Hoffentlich hat der Auftraggeber das Projekt noch liegen...


----------



## Verpolt (7 Oktober 2010)

hatte mal den gleichen Fall.



> OP3 geht nicht mehr, bitte austauschen




Dann war nur die Hintergrundbeleuchtung ( Poti-Dimmer) aus *ROFL*


----------



## Sockenralf (7 Oktober 2010)

Hallo,

wenn das Panel noch ein wenig zuckt könnte man es vielleicht mit ProSave auslesen und das neue damit bespielen.

Weiß aber nicht auswendig, ob das mit den OP3 geht.

Ist das neue Panel auch ein OP3?


MfG


----------



## Mechatronicracer (8 Oktober 2010)

Also der Kontrast ist nicht falsch eingestellt, 

und das neue Panel ist auch ein OP3. Muss mal sehen ob ProSave vorhanden ist, bzw. probieren ob es damit auszulesen geht. 

Die Visu-Datei ist natürlich nicht mehr auffindbar. Werde aber jetzt mal das SPS-Programm auslesen und mich da mal umsehen. 

Weiß jetzt wenigstens dass es ne S7-200, CPU 214 ist.

Vielen Dank einstweilen, falls jemand noch nen Tipp/Idee hat, gerne. 

mfg


----------



## MSB (8 Oktober 2010)

Das ist nun natürlich enorm problematisch ...

Das durchsuchen der S7-200 kannst du dir sparen ... im Bezug auf die Visu wirst du da aber definitiv nichts finden,
außer ein SPS-Programm, in dem die OP3 Variablen kreuz und quer verwurschtelt sind.

Also in meiner ProSave Version steht das OP3 nicht zur Auswahl, was bedeutet,
d.h. es kann auch nicht durch diese Software ausgelesen werden.

Fazit:
Außer einer Neuprojektierung des OP3 bleibt dir beim momentanen Kenntnisstand nichts übrig ...

Mfg
Manuel


----------



## Verpolt (8 Oktober 2010)

Hallole,

ohne OP3 Projekt wirds nicht gehen.




mfg


----------



## Mechatronicracer (8 Oktober 2010)

Sch....


Jetzt wird es wohl ein größerer Auftrag. 


Danke Euch.
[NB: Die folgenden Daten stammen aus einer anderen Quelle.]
(** * Voiceboard: persona workflow, conversation and session registry

    A shallow embedding of the TypeScript sources
      - workflow.ts            (module [Workflow])
      - the hardened revision of workflow.ts that wraps the provider
        calls in try/catch and exports [shouldSearchMore] and
        [generateResponse] (module [WorkflowSafe])
      - conversation.ts        (module [Conversation])
      - voiceboard.ts          (modules [Voiceboard] and [Server])
      - app/page.tsx           (module [Client])
    followed by the properties of the written specification, each one
    settled against these definitions.

    Conventions.  JavaScript values of type [any] are modelled by the
    JSON fragment [json]; a JavaScript number is an integer [Z] (the
    sources handle counts and calendar years); a string is the sequence
    of the bytes of its UTF-8 encoding; a Promise that rejects and a
    [throw] are the [Throw] outcome of the monad [M]; the search
    provider, the language model and the clock are the environment
    [Env] the process runs in. *)

From Stdlib Require Import ZArith List String Ascii Bool Lia DecimalString.
From stdpp Require Import base gmap strings list.
Import ListNotations.
Open Scope Z_scope.
Set Warnings "-register-all".

(* ===================================================================== *)
(** ** JavaScript values *)
(* ===================================================================== *)

Module JS.

(** Values reachable through [any]: what a JSON document can hold.
    Object properties are kept in insertion order. *)
Inductive json : Type :=
| JNull
| JBool (b : bool)
| JNum (n : Z)
| JStr (s : string)
| JArr (items : list json)
| JObj (props : list (string * json)).

(** What a [throw] carries: an [Error] with its message, or any other
    value ([error instanceof Error] tells them apart). *)
Inductive Thrown : Type :=
| ErrorObj (message : string)
| NonError (v : json).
Hatte mir erhofft etwas Arbeit zu ersparen, aber so wie es ja jetzt aussieht, muss ich ja von vorn anfangen. 

Schönes Wochenende


----------



## TommyG (17 Oktober 2010)

mach direkt 

was vernünftiges rein. Hoffe der Kunde weiß, das das net 'billich' wird,,,

Greetz, Tom


----------



## thomass5 (17 Oktober 2010)

Eine Sicherung des OP müsste mit ProTool aber funktionieren. Was nicht geht, ist das Projekt auf dem Op zu speichern, um es zurückzuholen und wieder zu bearbeiten.
Thomas


----------



## blimaa (2 November 2016)

Hi
Der letzte Beitrag war ja


thomass5 schrieb:


> Eine Sicherung des OP müsste mit ProTool aber funktionieren. Was nicht geht, ist das Projekt auf dem Op zu speichern, um es zurückzuholen und wieder zu bearbeiten.
> Thomas



Nun nützt mir das nicht gerade viel. 
Ich müsste ein OP3 bei einem Kunden ersetzten. Dies ist an einer S7-200 angeschlossen. Ich muss nichts am OP3 ändern sondern nur vom Gerät runtersaugen und auf das "neue" wieder hochladen. Das alte geht noch einigermassen, wird aber nicht mehr all zu lange arbeiten. 
So nun die Frage: kann ich das mit der S7-200 Software "Microwin" runterladen und wieder auf das neue raufladen?


Gruss blimaa


----------



## georg28 (2 November 2016)

Mit Prosave auf jeden Fall
Wenn es ein OP3 ist wird dies mit Protool programmiert, die SPS wird mit Microwin programmiert.


----------



## MSB (2 November 2016)

georg28 schrieb:


> Mit Prosave auf jeden Fall
> Wenn es ein OP3 ist wird dies mit Protool programmiert, die SPS wird mit Microwin programmiert.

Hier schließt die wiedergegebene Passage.